UNITED STATES

SECURITIES AND EXCHANGE COMMISSION

Washington, D.C. 20549

 

 

SCHEDULE 14D-9

SOLICITATION/RECOMMENDATION STATEMENT

UNDER SECTION 14(d)(4) OF THE SECURITIES EXCHANGE ACT OF 1934

 

 

Ikanos Communications, Inc.

(Name of Subject Company)

 

 

Ikanos Communications, Inc.

(Names of Persons Filing Statement)

 

 

COMMON STOCK, PAR VALUE $0.001 PER SHARE

(Title of Class of Securities)

45173E204

(CUSIP Number of Class of Securities)

Omid Tahernia

Chief Executive Officer

Ikanos Communications, Inc.

47669 Fremont Boulevard

Fremont, California 945838

(510) 979-0400

(Name, address, and telephone numbers of person authorized to receive notices and communications

on behalf of the persons filing statement)

Copies to:

 

Allison Leopold Tilley

Gabriella A. Lombardi

Pillsbury Winthrop Shaw Pittman LLP

2550 Hanover Street

Palo Alto, California 94304

(650) 233-4500

 

Andrew S. Hughes

Vice President & General Counsel

Ikanos Communications, Inc.

47669 Fremont Boulevard

Fremont, California 94538

(510) 979-0400

 

 

 

x Check the box if the filing relates solely to preliminary communications made before the commencement of a tender offer.

 

 

 


The information set forth under Items 1.01 and 9.01 of the Current Report on Form 8-K filed by Ikanos Communications, Inc. (“Ikanos”) on August 6, 2015 (including all exhibits attached thereto) is incorporated herein by reference.

This Schedule 14D-9 filing consists of the following documents relating to the proposed acquisition of Ikanos by Qualcomm Atheros, Inc. (“Parent”) pursuant to the terms of an Agreement and Plan of Merger by and among Parent, King Acquisition Co., a subsidiary of Parent (“Merger Sub”), and Ikanos, dated as of August 5, 2015: (i) an email to employees from the Chief Executive Officer of Ikanos (ii) a slide deck used in connection with a meeting with Ikanos employees (iii) a form of email to customers of Ikanos, (iv) a form of email to suppliers of Ikanos and (v) the press release issued by Qualcomm Incorporated attached as an exhibit to a Schedule TO filed on August 6, 2015, which was attached to each of (i), (iii) and (iv) above.


To: All Employees

From: Omid Tahernia

Re: Company Announcement

Colleagues –

I am excited to announce that Ikanos has entered into a definitive agreement to be acquired by Qualcomm Atheros, Inc., a subsidiary of Qualcomm Incorporated, pursuant to a tender offer to acquire all of the issued and outstanding common stock of Ikanos at $2.75 per share.

I see this news as a very positive development.
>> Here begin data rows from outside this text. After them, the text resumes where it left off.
(* ===== verification/Proxy.v ===== *)
(** The upstream proxy (internal/proxy/proxy.go): validation of the configuration
    and the dialer it yields, with the credentials that isolate Tor streams. Hashing,
    the address check and the file system are libraries, parameters of the model. *)

From S2P Require Import Prelude GoStd.

Definition typeNone : string := "none".
Definition typeTorSocks5 : string := "tor+socks5".
Definition typeSocks5 : string := "socks5".
Definition netUnix : string := "unix".
Definition netTCP : string := "tcp".
Definition maxSocks5AuthLen : Z := 255.

(** [proxy.Auth] of golang.org/x/net. *)
Record Auth := mkAuth { AuthUser : string; AuthPassword : string }.

Record Config := mkConfig {
  Type_ : string;
  Network : string;
  Address : string;
  User : string;
  Password : string;
  auth : option Auth;
}.

#[global] Instance Auth_eq_dec : EqDecision Auth.
Proof. solve_decision. Defined.
#[global] Instance proxy_Config_eq_dec : EqDecision Config.
Proof. solve_decision. Defined.

Inductive proxy_error :=
  | UserTooLong | PasswordTooLong | UserAndPassword | TorWithUser
  | AddressInvalid (e : string) | AddressStat (e : string) | AddressNotSocket
  | NetworkInvalid (n : string) | TypeInvalid (t : string).

(** [contextSOCKS5] *)
Record contextSOCKS5 := mkSOCKS5 {
  proxyNet : string; proxyAddr : string; proxyAuth : option Auth
}.

Definition string_len (s : string) : Z := Z.of_nat (String.length s).

#[local] Set Default Proof Using "Type".

Section Proxy.
(** The Unicode tables behind strings.ToLower; [utils.EnsureAddrIPPort]; [os.Lstat]
    with the socket bit of the mode; [sha512.Sum512_256]. *)
Context (unicode_ToLower : string -> string).
Context (EnsureAddrIPPort : string -> option string).
Context (Lstat_is_socket : string -> string + bool).
Context (Sum512_256 : bytes -> bytes).
(** The process id and the time at start-up. *)
Context (pid now : Z).

#[local] Abbreviation ToLower := (ToLower unicode_ToLower).

Definition with_type (c : Config) (t : string) : Config :=
  mkConfig t (Network c) (Address c) (User c) (Password c) (auth c).
Definition with_auth (c : Config) (a : option Auth) : Config :=
  mkConfig (Type_ c) (Network c) (Address c) (User c) (Password c) a.
Definition with_network (c : Config) (n : string) : Config :=
  mkConfig (Type_ c) n (Address c) (User c) (Password c) (auth c).

(** The check of the network and of the address. *)
Definition validate_network (c : Config) : option proxy_error :=
  if String.eqb (Network c) netTCP then AddressInvalid <$> EnsureAddrIPPort (Address c)
  else if String.eqb (Network c) netUnix then
    match Lstat_is_socket (Address c) with
    | inl e => Some (AddressStat e)
    | inr is_socket => if is_socket then None else Some AddressNotSocket
    end
  else Some (NetworkInvalid (Network c)).

(** The method changes its receiver also when it fails. *)
Definition FixupAndValidate (c : Config) : option proxy_error * Config :=
  let c := with_type c (ToLower (Type_ c)) in
  if String.eqb (Type_ c) "" then (None, with_type c typeNone)
  else if String.eqb (Type_ c) typeNone then (None, c)
  else if String.eqb (Type_ c) typeSocks5 || String.eqb (Type_ c) typeTorSocks5 then
    let uLen := string_len (User c) in
    let pLen := string_len (Password c) in
    if maxSocks5AuthLen <? uLen then (Some UserTooLong, c)
    else if maxSocks5AuthLen <? pLen then (Some PasswordTooLong, c)
    else if (negb (uLen =? 0) && (pLen =? 0)) || ((uLen =? 0) && negb (pLen =? 0)) then
      (Some UserAndPassword, c)
    else if negb (uLen =? 0) && negb (pLen =? 0) && String.eqb (Type_ c) typeTorSocks5 then
      (Some TorWithUser, c)
    else
      let c := if negb (uLen =? 0) && negb (pLen =? 0)
               then with_auth c (Some (mkAuth (User c) (Password c))) else c in
      let c := with_network c (ToLower (Network c)) in
      (validate_network c, c)
  else (Some (TypeInvalid (Type_ c)), c).

(** The isolation tag of the process, set at start-up. *)
Definition be64 (v : Z) : bytes := be32 (Z.shiftr v 32) ++ be32 v.
Definition torSocks5ProcessIsolation : string :=
  "hashcloak/Meson-client:" +:+
  hex_EncodeToString (take 8 (Sum512_256 (be64 (u64 pid) ++ be64 (u64 now)))) +:+ ":".

Definition newContextSOCKS5 (c : Config) (tag : string) : contextSOCKS5 :=
  let a :=
    if String.eqb (Type_ c) typeTorSocks5 then
      let sum := Sum512_256 (bytes_of_string tag) in
      Some (mkAuth (torSocks5ProcessIsolation +:+ hex_EncodeToString (take 16 sum))
                   (String (Ascii.ascii_of_nat 0) EmptyString))
    else auth c in
  mkSOCKS5 (Network c) (Address c) a.

(** [None] is the nil dial function: connections are direct. *)
Definition ToDialContext (c : Config) (tag : string) : outcome proxy_error (option contextSOCKS5) :=
  if String.eqb (Type_ c) typeNone then Ok None
  else if String.eqb (Type_ c) typeSocks5 || String.eqb (Type_ c) typeTorSocks5 then
    Ok (Some (newContextSOCKS5 c tag))
  else Panic.

(** ** Facts *)

Lemma string_map_idem f s :
  (forall c, f (f c) = f c) -> string_map f (string_map f s) = string_map f s.
Proof. intros Hf. induction s as [|c s IH]; cbn; [done|]. by rewrite Hf, IH. Qed.

Lemma length_append (s t : string) :
  String.length (s +:+ t) = (String.length s + String.length t)%nat.
Proof. induction s as [|c s IH]; [done|]. exact (f_equal S IH). Qed.

(** What a valid configuration looks like after the call. *)
Record proxy_ok (c : Config) : Prop := {
  px_type : Type_ c = typeNone \/
    (Type_ c = typeSocks5 \/ Type_ c = typeTorSocks5) /\ validate_network c = None;
  px_tor : Type_ c = typeTorSocks5 -> string_len (User c) = 0;
  px_auth : Type_ c = typeSocks5 ->
    if string_len (User c) =? 0 then auth c = None /\ string_len (Password c) = 0
    else auth c = Some (mkAuth (User c) (Password c)) /\
      0 < string_len (User c) <= 255 /\ 0 < string_len (Password c) <= 255;
}.

Lemma validate_network_auth c a : validate_network (with_auth c a) = validate_network c.
Proof. done. Qed.

Lemma FixupAndValidate_ok c c' :
  auth c = None -> FixupAndValidate c = (None, c') -> proxy_ok c'.
Proof.
  intros Ha. unfold FixupAndValidate. set (d := with_type c (ToLower (Type_ c))).
  destruct (String.eqb_spec (Type_ d) "").
  { intros [= <-]. split; [by left|done..]. }
  destruct (String.eqb_spec (Type_ d) typeNone) as [E|].
  { intros [= <-]. split; [by left|by rewrite E..]. }
  destruct (String.eqb (Type_ d) typeSocks5 || String.eqb (Type_ d) typeTorSocks5) eqn:Et; [|done].
  assert (Type_ d = typeSocks5 \/ Type_ d = typeTorSocks5) as Ht.
  { apply orb_true_iff in Et as [E|E]; apply String.eqb_eq in E; tauto. }
  assert (0 <= string_len (User d) /\ 0 <= string_len (Password d)) by (unfold string_len; lia).
  unfold maxSocks5AuthLen. destruct (Z.ltb_spec 255 (string_len (User d))); [done|].
  destruct (Z.ltb_spec 255 (string_len (Password d))); [done|].
  destruct (Z.eqb_spec (string_len (User d)) 0) as [Hu|Hu],
    (Z.eqb_spec (string_len (Password d)) 0) as [Hp|Hp]; cbn [negb andb orb]; try done.
  - intros [= Hv <-]. split; cbn [with_network Type_ User Password auth]; [by right|done|].
    intros _. rewrite Hu. split; [exact Ha|done].
  - destruct (String.eqb_spec (Type_ d) typeTorSocks5) as [|Hn]; [done|].
    intros [= Hv <-]. split; cbn [with_network with_auth Type_ User Password auth];
      [by right|by intros|].
    intros _. rewrite (proj2 (Z.eqb_neq _ _) Hu). split_and!; done || lia.
Qed.

Lemma ToDialContext_valid c tag :
  proxy_ok c ->
  (Type_ c = typeNone /\ ToDialContext c tag = Ok None) \/
  ((Type_ c = typeSocks5 \/ Type_ c = typeTorSocks5) /\ validate_network c = None /\
   ToDialContext c tag = Ok (Some (newContextSOCKS5 c tag))).
Proof.
  intros [[E|[[E|E] Hv]] _ _]; unfold ToDialContext; rewrite !E; [by left|right..].
  - split_and!; [by left|done..].
  - split_and!; [by right|done..].
Qed.

Lemma network_checked c :
  validate_network c = None ->
  Network c = netTCP /\ EnsureAddrIPPort (Address c) = None \/
  Network c = netUnix /\ Lstat_is_socket (Address c) = inr true.
Proof.
  unfold validate_network. destruct (String.eqb_spec (Network c) netTCP).
  { intros E%fmap_None. by left. }
  destruct (String.eqb_spec (Network c) netUnix); [|done].
  destruct (Lstat_is_socket (Address c)) as [|[]]; [done|by right|done].
Qed.

Lemma FixupAndValidate_frame c :
  let c' := snd (FixupAndValidate c) in
  Address c' = Address c /\ User c' = User c /\ Password c' = Password c.
Proof. unfold FixupAndValidate. repeat case_match; cbn; done. Qed.

Lemma string_len_0 s : string_len s = 0 <-> s = "".
Proof. unfold string_len. destruct s; cbn; split; done || lia. Qed.

Lemma string_append_inj_l (p s t : string) : p +:+ s = p +:+ t -> s = t.
Proof. induction p as [|a p IH]; intros E; [exact E|]. injection E as E. exact (IH E). Qed.

(** What the dialer of a valid configuration authenticates with. *)
Definition auth_legal (a : Auth) : Prop :=
  1 <= string_len (AuthUser a) <= 255 /\ 1 <= string_len (AuthPassword a) <= 255.

Definition tor_auth (tag : string) : Auth :=
  mkAuth (torSocks5ProcessIsolation +:+
            hex_EncodeToString (take 16 (Sum512_256 (bytes_of_string tag))))
         (String (Ascii.ascii_of_nat 0) EmptyString).

Hypothesis Sum512_256_size : forall b, Datatypes.length (Sum512_256 b) = 32%nat.

Lemma tor_user_length tag : string_len (AuthUser (tor_auth tag)) = 72.
Proof using Type Sum512_256_size.
  unfold string_len, tor_auth, torSocks5ProcessIsolation. cbn [AuthUser].
  rewrite !length_append, !length_hex_EncodeToString, !length_take, !Sum512_256_size. done.
Qed.

Lemma tor_auth_inj tag tag' :
  tor_auth tag = tor_auth tag' ->
  take 16 (Sum512_256 (bytes_of_string tag)) = take 16 (Sum512_256 (bytes_of_string tag')).
Proof.
  unfold tor_auth. intros [= E]. by apply string_append_inj_l, hex_EncodeToString_inj in E.
Qed.

Lemma dial_auth c tag (P : Prop) :
  proxy_ok c -> Type_ c = typeSocks5 \/ Type_ c = typeTorSocks5 ->
  (Type_ c = typeTorSocks5 -> P) ->
  match proxyAuth (newContextSOCKS5 c tag) with
  | None => Type_ c = typeSocks5 /\ User c = "" /\ Password c = ""
  | Some a => auth_legal a /\
      (Type_ c = typeSocks5 /\ a = mkAuth (User c) (Password c) \/
       Type_ c = typeTorSocks5 /\ User c = "" /\ a = tor_auth tag /\ P)
  end.
Proof using Type Sum512_256_size.
  intros Hok Ht HP. unfold newContextSOCKS5. cbn [proxyAuth].
  destruct Ht as [E|E]; rewrite !E.
  - change (String.eqb typeSocks5 typeTorSocks5) with false. cbv match.
    pose proof (px_auth _ Hok E) as Hx.
    destruct (Z.eqb_spec (string_len (User c)) 0) as [Eu|_].
    { destruct Hx as [-> Hp]. by rewrite <- !string_len_0. }
    destruct Hx as (-> & ? & ?). split; [|by left]. unfold auth_legal. cbn. lia.
  - rewrite String.eqb_refl. split.
    { unfold auth_legal. pose proof (tor_user_length tag) as L.
      unfold tor_auth in L. cbn [AuthUser] in *. rewrite L. split; [lia|]. by split; vm_compute. }
    right. split_and!; [done| |done|by apply HP]. by apply string_len_0, (px_tor _ Hok).
Qed.

(** C30. A proxy configuration that passes validation can always be dialled: the dial
    function is nil exactly when no proxy is configured, and otherwise it goes to the
    configured address, over tcp with an address that is valid or over a unix socket that
    exists, with credentials that SOCKS5 can carry: none for socks5 without a user, the
    configured ones for socks5 with one, and for Tor an isolation tag, which differs for
    session tags whose hashes differ. *)
Theorem proxy_validated_dials c c' :
  auth c = None -> FixupAndValidate c = (None, c') ->
  (Type_ c' = typeNone /\ forall tag, ToDialContext c' tag = Ok None) \/
  (Type_ c' <> typeNone /\ forall tag, exists d,
     ToDialContext c' tag = Ok (Some d) /\ proxyAddr d = Address c /\
     (proxyNet d = netTCP /\ EnsureAddrIPPort (Address c) = None \/
      proxyNet d = netUnix /\ Lstat_is_socket (Address c) = inr true) /\
     match proxyAuth d with
     | None => Type_ c' = typeSocks5 /\ User c = "" /\ Password c = ""
     | Some a => auth_legal a /\
         (Type_ c' = typeSocks5 /\ a = mkAuth (User c) (Password c) \/
          Type_ c' = typeTorSocks5 /\ User c = "" /\ a = tor_auth tag /\
          forall tag',
            take 16 (Sum512_256 (bytes_of_string tag)) <>
            take 16 (Sum512_256 (bytes_of_string tag')) ->
            ToDialContext c' tag' <> ToDialContext c' tag)
     end).
Proof using Type Sum512_256_size.
  intros Ha Hv. pose proof (FixupAndValidate_ok c c' Ha Hv) as Hok.
  pose proof (FixupAndValidate_frame c) as (EA & EU & EP). rewrite Hv in EA, EU, EP.
  cbn [snd] in EA, EU, EP.
  destruct (ToDialContext_valid c' "" Hok) as [[E _]|(Ht & Hn & _)].
  { left. split; [done|]. intros tag.
    destruct (ToDialContext_valid c' tag Hok) as [[_ D]|([E'|E'] & _)];
      [done|by rewrite E in E'..]. }
  right. assert (Type_ c' <> typeNone) as Hnn by (by destruct Ht as [-> | ->]).
  split; [done|]. intros tag.
  assert (forall tag, ToDialContext c' tag = Ok (Some (newContextSOCKS5 c' tag))) as D.
  { intros t. destruct (ToDialContext_valid c' t Hok) as [[? _]|(_ & _ & D)]; done. }
  exists (newContextSOCKS5 c' tag). rewrite D. split_and!; [done|done| |].
  - cbn [newContextSOCKS5 proxyNet]. rewrite <- EA. by apply network_checked.
  - rewrite <- EU, <- EP. apply dial_auth; [done..|]. intros Et tag' Hne.
    rewrite !D. intros E%(f_equal (fun o =>
      match o with Ok (Some d) => proxyAuth d | _ => None end)).
    apply Hne, tor_auth_inj. symmetry. apply (inj Some).
    unfold newContextSOCKS5 in E. cbn [proxyAuth] in E. by rewrite Et in E.
Qed.
End Proxy.

Lemma proxy_validated_dials_witness :
  let sha (_ : bytes) := repeat (byte_of_Z 7) 32 in
  let c := mkConfig "TOR+socks5" "TCP" "127.0.0.1:9050" "" "" None in
  let c' := with_network (with_type c typeTorSocks5) netTCP in
  let dial := ToDialContext sha 1 2 c' "session" in
  (Type_ c' <> typeNone) /\ exists d, dial = Ok (Some d) /\ proxyAddr d = "127.0.0.1:9050".
Proof.
  intros sha c c' dial.
  destruct (proxy_validated_dials id (fun _ => None) (fun _ => inr false) sha 1 2
              (fun _ => eq_refl) c c' eq_refl eq_refl) as [[E _]|[E H]]; [done|].
  split; [exact E|]. destruct (H "session") as (d & Hd & Ha & _). by exists d.
Defined.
Ikanos has been a partner with Qualcomm for many years, utilizing their connectivity and home networking solutions alongside our xDSL and multimode gateway communication processors. This acquisition is a natural next step in this partnership. We strongly believe that the combination of the two companies’ IP portfolio, as well as our key strategic ecosystem partnerships provide the combined entity with a very strong and unique position in ultra-broadband access and connected home applications.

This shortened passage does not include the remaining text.